City to address erosion in two parks along Ortega River

A deep sinkhole appeared in Baker Point Park in late summer 2016. In early January, the City of Jacksonville erected a safety fence around the hole at the new bulkhead in Baker Point Park.

A deep sinkhole appeared in Baker Point Park in late summer 2016. In early January, the City of Jacksonville erected a safety fence around the hole at the new bulkhead in Baker Point Park.

When Ronald Easter makes his morning clean-up walk through two parks on San Juan Avenue in the Lakeside area, he does more than pick up trash left behind by the previous day’s park visitors. Easter, and his wife Carol, also scan for potential safety hazards in the two city-owned and maintained parks.

The Easters, who have lived across San Juan Avenue near both parks since the late 1960s, patrol the parks with plastic buckets and litter-pickers each morning because they want to be good citizens.

In late summer 2016, Ron Easter noticed several areas of concern, including erosion of the bulkhead in Stinson Park and a very deep hole in Baker Point Park at the juncture of the new seawall and the concrete retaining wall, which runs parallel to the street.

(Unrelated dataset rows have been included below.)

Lemma reports_of_scrape cfg io existing p w o :
  (forall oid, p !! "order_id" = Some (Some oid) ->
     existing_report oid w existing) ->
  (reports_of o w <> [] ->
   length (reports_of o (snd (process_scrape_task cfg io existing p w)))
   = length (reports_of o w))
  /\ (reports_of o w = [] ->
      (length (reports_of o (snd (process_scrape_task cfg io existing p w)))
       <= 1)%nat).
Proof.
  intros Hex.
  destruct (process_scrape_task cfg io existing p w) as [out w2] eqn:H.
  cbn [snd].
  apply process_scrape_task_inv in H as (x & H & _).
  apply scrape_and_report_run in H
    as [(e & He & ->) | (oid & url & name & to & cur & more & rid & w1
                         & Ho & Hu & Hn & Ht & Hsite & Hstep & Hsend)].
  - split; [reflexivity | intros ->; cbn; lia].
  - apply (report_step_reports _ _ _ _ _ _ _ _ _ (Hex _ Ho)) in Hstep
      as [_ Hstep].
    assert (reports_of o w2 = reports_of o w1) as ->; [| apply Hstep].
    destruct (send_raises io); destruct Hsend as [_ ->];
      [destruct (mail_taken io) |]; reflexivity.
Qed.

(** X17: a scrape task never gives a second report to an order.  When the
    query for a report of the order is answered from the database, then
    after the task, whether it returns or raises, an order that had reports
    has as many as before, and an order that had none has at most one. *)
Theorem scrape_task_one_report cfg io existing p w o :
  (forall oid, p !! "order_id" = Some (Some oid) ->
     existing_report oid w existing) ->
  let w' := snd (process_scrape_task cfg io existing p w) in
  (reports_of o w <> [] ->
   length (reports_of o w') = length (reports_of o w))
  /\ (reports_of o w = [] -> (length (reports_of o w') <= 1)%nat).
Proof.
  intros Hex w'. subst w'.
  destruct (reports_of_scrape cfg io existing p w o Hex) as [H1 H2].
  split; [exact H1 | exact H2].
Qed.

Lemma scrape_task_one_report_witness :
  let io := one_page_site (Some mail_rejected) in
  let w := snd (process_scrape_task local_settings io None konoba_payload
                  (one_order "processing")) in
  let w' := snd (process_scrape_task local_settings (one_page_site None)
                   (Some "0123456789ab") konoba_payload w) in
  (forall oid, konoba_payload !! "order_id" = Some (Some oid) ->
     existing_report oid w (Some "0123456789ab"))
  /\ (reports_of "1a2b3c4d" w <> [] ->
      length (reports_of "1a2b3c4d" w') = length (reports_of "1a2b3c4d" w))
  /\ (reports_of "1a2b3c4d" w = [] ->
      (length (reports_of "1a2b3c4d" w') <= 1)%nat).
Proof.
  intros io w w'.
  assert (forall oid, konoba_payload !! "order_id" = Some (Some oid) ->
            existing_report oid w (Some "0123456789ab")) as H.
  { intros oid Hoid.
    assert (konoba_payload !! "order_id" = Some (Some "1a2b3c4d")) as E
      by (vm_compute; reflexivity).
    rewrite E in Hoid. inversion Hoid; subst oid.
    eexists. split; [vm_compute; left; reflexivity | reflexivity]. }
  split; [exact H |].
  exact (scrape_task_one_report local_settings (one_page_site None)
           (Some "0123456789ab") konoba_payload w "1a2b3c4d" H).
Defined.

(** X18: a payload that lacks one of the four keys makes the task raise
    KeyError with the quoted name of a missing key, before the browser is
    started and with the database left as it was. *)
Theorem scrape_task_missing_key cfg io existing p w key :
  In key task_keys ->
  p !! key = None ->
  exists k,
    In k task_keys /\ p !! k = None
    /\ process_scrape_task cfg io existing p w
       = (Raised "KeyError" ("'" ++ k ++ "'"), w).
Proof.
  intros Hin Hkey.
  unfold process_scrape_task, scrape_and_report, bind at 1 2 3 4, item.
  unfold task_keys in *.
  destruct (p !! "order_id") as [o |] eqn:H1; cbn [ret raise];
    [| exists "order_id"; cbn; auto].
  destruct (p !! "restaurant_url") as [url |] eqn:H2; cbn [ret raise];
    [| exists "restaurant_url"; cbn; auto].
  destruct (p !! "restaurant_name") as [name |] eqn:H3; cbn [ret raise];
    [| exists "restaurant_name"; cbn; auto].
  destruct (p !! "email") as [to |] eqn:H4; cbn [ret raise];
    [| exists "email"; cbn; auto 6].
  exfalso. cbn in Hin.
  destruct Hin as [<- | [<- | [<- | [<- | []]]]]; congruence.
Qed.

“Ron and I e-mailed the city, then I contacted the city by phone about the erosion on the Baker Point side,” said Carol. “They did nothing. Then the police were parked there one day, and I showed them the hole. They were shocked nothing had been done so they put yellow tape around it so people would be aware of it.” 

Carol said she received one response from the city “quite a while ago, stating they were aware of the problem and would be addressing it, but of course they have not.”

The only precautionary measure to warn inquisitive children away from the sinkhole were a couple of red safety cones, which the patrol officers had set up. “We kind of just gave up,” said Carol. “We just kept telling people about it when they were at the park.”

Over in Stinson Park, Ron Easter pointed out a hole he continually covers with a rock to prevent unsuspecting visitors from stepping into it and potentially breaking a leg. “Every time Parks and Rec came out to mow, they would toss the rock away,” said Easter. “I would just go find another one to cover it.”

Erosion along the seawall in Stinson Park on San Juan Avenue. In early January, the City of Jacksonville erected a safety fence along the Stinson Park seawall where erosion has occurred.

Erosion along the seawall in Stinson Park on San Juan Avenue. In early January, the City of Jacksonville erected a safety fence along the Stinson Park seawall where erosion has occurred.

The Lakeside couple have been patrolling both parks since 2011 and have also cleaned up fishing lines and other harmful debris from the base of the Ortega River Bridge to keep the parks clean for the children in the neighborhood. Since they began their community clean-up efforts six years ago, they have noticed a bit less trash, but the recent erosion gave them new cause for concern.

“That hole is very dangerous and if a child falls in it, the city is in for a big lawsuit,” said Carol Easter.

After touring the parks with the Easters shortly before Christmas, on January 4 The Resident reached out to city employees in Parks, Recreation and Community Services, Public Works and the office of District 14 Councilman Jim Love. New barriers were installed around the erosion sites the same day.

“These issues were, if not caused by, worsened by Hurricane Matthew,” said City of Jacksonville Public Information Officer Tia Ford. “Parks will be performing repairs to both, filling the eroded areas using various stone sizes covered with topsoil and sod. Both are expected to be completed within the next 30 days. In the meantime, they have installed more secure barriers at both locations.”

In response to the inquiry, Love’s office stated Parks and Public Works have been hampered by budget constraints and urged residents to get involved with the City of Jacksonville’s budget process.

“Show up to Council committee and full Council meetings that are of relevant concern and contact your district and at-large Council members to provide your input,” said Kevin Kuzel, executive assistant for Councilman Love. “Additionally, I tell as many constituents as possible to contact all the Council Members, because they will all vote on the budget, and on every legislative issue that comes before the Council. The budget will be composed, presented, debated, and then presented to the Council for approval in just a few months.”

Less than two years ago, the City of Jacksonville spent $758,545 to replace 4.4 miles of seawall maintained by the city, including the bulkhead along the Ortega River at Baker Point Park. The new bulkhead was completed in June 2015.